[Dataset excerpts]
(** X20.  No row is left in Processing.  Take a window whose table has
    been cleared and whose status queue is empty, let [sync_thread] run a
    session whose listing returns, and let [update_ui] run once after it.
    Then [update_ui] raises nothing, the table has exactly one row for
    each repository name of the listing, and every row shows a terminal
    status with its tag: Success with [success], Failed or Skipped with
    [fail]. *)
Theorem no_row_left_processing {D : Desktop} (fuel : nat)
  (username base_dir : string) (token : option string) (app : App)
  (w w1 : @World desktop_runtime) (repos : list RepositoryRef)
  (t1 : list event) :
  get_user_repos (RT := desktop_runtime) fuel username token w
  = (Return repos, w1, t1) ->
  rows (table app) = [] ->
  repo_items (table app) = [] ->
  status_queue app = [] ->
  let started := sync_thread fuel username base_dir token app w in
  exists (app2 : App) (w2 : @World desktop_runtime)
         (t : list window_event),
    update_ui (fst started) (snd started) = Some (app2, w2, t) /\
    in_sync (table app2) /\
    (forall n, In n (map row_text (rows (table app2))) <->
               In n (map name repos)) /\
    Forall settled (rows (table app2)) /\
    status_queue app2 = [].
Proof.
  intros Hlist Hrows Hitems Hq started.
  destruct (session_statuses fuel username base_dir token true w w1 repos t1
              Hlist) as (finals & Hlen & Hall & Hst).
  unfold started, sync_thread.
  destruct (process_repos fuel username base_dir token true true w)
    as [[r w'] tev].
  unfold events in Hst. cbn [snd] in Hst. cbn [fst snd].
  unfold update_ui.
  match goal with
  | |- context [drain_output ?q ?a ?x] =>
      pose proof (drain_output_keeps q a x) as Hkeep;
      destruct (drain_output q a x) as [[[app1 wa] ta] rest]
  end.
  cbn [fst] in Hkeep. destruct Hkeep as [Htab Hsq].
  unfold with_status_queue, with_output_queue in Htab, Hsq.
  cbn [table status_queue] in Htab, Hsq.
  cbn [table status_queue with_output_queue].
  rewrite Htab, Hsq, Hq. cbn [List.app].
  assert (Hsync : in_sync (table app)).
  { unfold in_sync. rewrite Hrows, Hitems. simpl.
    repeat split; constructor. }
  destruct (drain_status_run (queued_statuses tev) (table app) Hsync)
    as (t' & Hdrain & Hsync' & Hnames & Hshown).
  rewrite Hdrain. eexists _, _, _. split; [reflexivity|].
  cbn [table status_queue with_status_queue with_table].
  split; [exact Hsync'|]. split; [|split; [|reflexivity]].
  - intros n. rewrite Hnames, Hrows. unfold queued_statuses. rewrite Hst.
    rewrite (names_of_pairs repos finals n Hlen). simpl. tauto.
  - apply Forall_forall. intros row Hin.
    pose proof (shown_for_row t' row Hsync' Hin) as Hrow.
    rewrite Hshown in Hrow. unfold queued_statuses in Hrow. rewrite Hst in Hrow.
    assert (Hnone : shown_for (row_text row) (table app) = None).
    { unfold shown_for. now rewrite Hrows. }
    rewrite Hnone in Hrow.
    pose proof (latest_of_pairs (row_text row) repos finals None Hall I)
      as Hl.
    rewrite Hrow in Hl. exact Hl.
Qed.

Lemma no_row_left_processing_witness :
  let started :=
    sync_thread (D := Studio.desktop) 1 "u" "d" None
                (cleared Studio.app_d) Studio.w_d in
  exists app2 w2 t,
    update_ui (D := Studio.desktop) (fst started) (snd started)
    = Some (app2, w2, t) /\
    Forall settled (rows (table app2)).
Proof.
  pose (listing := get_user_repos (RT := Demo.runtime) 1 "u" None Studio.w_d).
  destruct (no_row_left_processing (D := Studio.desktop) 1 "u" "d" None
              (cleared Studio.app_d) Studio.w_d (final_world listing)
              (refs_of (items Demo.three)) (events listing))
    as (app2 & w2 & t & H & _ & _ & Hs & _).
  - reflexivity.
  - reflexivity.
  - reflexivity.
  - reflexivity.
  - exists app2, w2, t. split; assumption.
Defined.

(** X21.  The log pane shows the log, and the controls come back with
    the sentinel.  Take a window whose output queue is empty and whose
    table is in sync, let [sync_thread] run, and let [update_ui] run once
    after it.  Then the text pane has grown by the log lines of the
    session, each followed by a newline, in order; no error box was
    shown; and the three controls are enabled when [process_repos]
    returned (the sentinel was queued), and are as they were when it did
    not. *)
Theorem log_pane_then_unlock {D : Desktop} (fuel : nat)
  (username base_dir : string) (token : option string) (app : App)
  (w : @World desktop_runtime) :
  output_queue app = [] ->
  in_sync (table app) ->
  let session :=
    process_repos (RT := desktop_runtime) fuel username base_dir token
                  true true w in
  let started := sync_thread fuel username base_dir token app w in
  exists (app2 : App) (w2 : @World desktop_runtime)
         (t : list window_event),
    update_ui (fst started) (snd started) = Some (app2, w2, t) /\
    output_text app2
    = output_text app
      ++ String.concat ""
           (map (fun line => line ++ Py.newline) (log_lines (events session))) /\
    output_queue app2 = [] /\
    error_boxes t = [] /\
    controls app2
    = match value session with
      | Return _ => {| run_button := "normal"; safe_dir_cb := "normal";
                       ssl_verify_cb := "normal" |}
      | _ => controls app
      end.
Proof.
  intros Hq Hsync session started. unfold started, sync_thread, session.
  destruct (process_repos fuel username base_dir token true true w)
    as [[r w'] tev].
  unfold events, value. cbn [fst snd]. rewrite Hq. cbn [List.app].
  unfold update_ui, queued_output.
  cbn [output_queue with_status_queue with_output_queue].
  destruct r as [ok|e|].
  - set (app0 := with_status_queue _ (with_output_queue _ app)).
    rewrite (drain_output_done (log_lines tev) [] app0 w'). cbn zeta.
    set (app1 := with_text _ app0).
    destruct (update_config_status_keeps app1 w')
      as (_ & Htext & Htab & _ & Hsq & Herr & _).
    destruct (update_config_status app1 w') as [[app1' w1'] t1'].
    cbn [fst snd] in *.
    cbn [table status_queue with_output_queue set_controls_state].
    destruct (drain_status_run (status_queue app1') (table app1'))
      as (t' & Hdrain & _).
    { rewrite Htab. exact Hsync. }
    rewrite Hdrain. eexists _, _, _. split; [reflexivity|].
    cbn. rewrite Htext. auto.
  - set (app0 := with_status_queue _ (with_output_queue _ app)).
    rewrite app_nil_r, (drain_output_logs (log_lines tev) app0 w').
    cbn [table status_queue with_output_queue with_text].
    destruct (drain_status_run (status_queue app0) (table app0))
      as (t' & Hdrain & _); [exact Hsync|].
    rewrite Hdrain. eexists _, _, _. split; [reflexivity|].
    cbn. auto.
  - set (app0 := with_status_queue _ (with_output_queue _ app)).
    rewrite app_nil_r, (drain_output_logs (log_lines tev) app0 w').
    cbn [table status_queue with_output_queue with_text].
    destruct (drain_status_run (status_queue app0) (table app0))
      as (t' & Hdrain & _); [exact Hsync|].
    rewrite Hdrain. eexists _, _, _. split; [reflexivity|].
    cbn. auto.
Qed.

Lemma log_pane_then_unlock_witness :
  let started :=
    sync_thread (D := Studio.desktop) 1 "u" "d" None
                (set_controls_state "disabled" (cleared Studio.app_d))
                Studio.w_d in
  exists app2 w2 t,
    update_ui (D := Studio.desktop) (fst started) (snd started)
    = Some (app2, w2, t) /\
    run_button (controls app2) = "normal".
Proof.
  destruct (log_pane_then_unlock (D := Studio.desktop) 1 "u" "d" None
              (set_controls_state "disabled" (cleared Studio.app_d))
              Studio.w_d)
    as (app2 & w2 & t & H & _ & _ & _ & Hc).
  - reflexivity.
  - unfold in_sync. simpl. repeat split; constructor.
  - exists app2, w2, t. split; [exact H|]. rewrite Hc. reflexivity.
Defined.

(** ** The configuration switches *)

Section Switches.

Context {D : Desktop}.

#[local] Existing Instance desktop_runtime.

Lemma toggle_run (cmd : list string) (restore : App -> App) (app : App)
  (w : World) :
  let run := toggle cmd restore app w in
  controls (fst (fst run))
  = {| run_button := "normal"; safe_dir_cb := "normal";
       ssl_verify_cb := "normal" |} /\
  match fst (subprocess_run w cmd creation_flags) with
  | inl e =>
      fst (fst run)
      = set_controls_state "normal"
          (restore (set_controls_state "disabled" app)) /\
      error_boxes (snd run) = [("错误", "发生异常:" ++ Py.newline ++ str e)]
  | inr result =>
      if (cp_returncode result =? 0)%Z then
        error_boxes (snd run) = [] /\
        output_text (fst (fst run)) = output_text app /\
        table (fst (fst run)) = table app
      else
        fst (fst run)
        = set_controls_state "normal"
            (restore (set_controls_state "disabled" app)) /\
        error_boxes (snd run)
        = [("错误", "执行 Git 命令失败:" ++ Py.newline ++ cp_stderr result)]
  end.
Proof.
  unfold toggle.
  destruct (subprocess_run w cmd creation_flags) as [[e|result] w1];
    cbn [fst snd].
  - split; [reflexivity|]. split; reflexivity.
  - destruct (cp_returncode result =? 0)%Z; cbn [negb].
    + destruct (update_config_status_keeps (set_controls_state "disabled" app)
                  w1) as (_ & Htext & Htab & _ & _ & Herr & _).
      destruct (update_config_status (set_controls_state "disabled" app) w1)
        as [[app2 w2] t2].
      cbn [fst snd] in *. cbn [error_boxes]. auto.
    + split; [reflexivity|]. split; reflexivity.
Qed.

WHAT YOU SHOULD DO => Take the lines from the start of the records through the line holding "destruct (drain_output q", both included, and please print them exactly, with nothing else.

EXERCISE OUTPUT =>
(** X20.  No row is left in Processing.  Take a window whose table has
    been cleared and whose status queue is empty, let [sync_thread] run a
    session whose listing returns, and let [update_ui] run once after it.
    Then [update_ui] raises nothing, the table has exactly one row for
    each repository name of the listing, and every row shows a terminal
    status with its tag: Success with [success], Failed or Skipped with
    [fail]. *)
Theorem no_row_left_processing {D : Desktop} (fuel : nat)
  (username base_dir : string) (token : option string) (app : App)
  (w w1 : @World desktop_runtime) (repos : list RepositoryRef)
  (t1 : list event) :
  get_user_repos (RT := desktop_runtime) fuel username token w
  = (Return repos, w1, t1) ->
  rows (table app) = [] ->
  repo_items (table app) = [] ->
  status_queue app = [] ->
  let started := sync_thread fuel username base_dir token app w in
  exists (app2 : App) (w2 : @World desktop_runtime)
         (t : list window_event),
    update_ui (fst started) (snd started) = Some (app2, w2, t) /\
    in_sync (table app2) /\
    (forall n, In n (map row_text (rows (table app2))) <->
               In n (map name repos)) /\
    Forall settled (rows (table app2)) /\
    status_queue app2 = [].
Proof.
  intros Hlist Hrows Hitems Hq started.
  destruct (session_statuses fuel username base_dir token true w w1 repos t1
              Hlist) as (finals & Hlen & Hall & Hst).
  unfold started, sync_thread.
  destruct (process_repos fuel username base_dir token true true w)
    as [[r w'] tev].
  unfold events in Hst. cbn [snd] in Hst. cbn [fst snd].
  unfold update_ui.
  match goal with
  | |- context [drain_output ?q ?a ?x] =>
      pose proof (drain_output_keeps q a x) as Hkeep;
      destruct (drain_output q a x) as [[[app1 wa] ta] rest]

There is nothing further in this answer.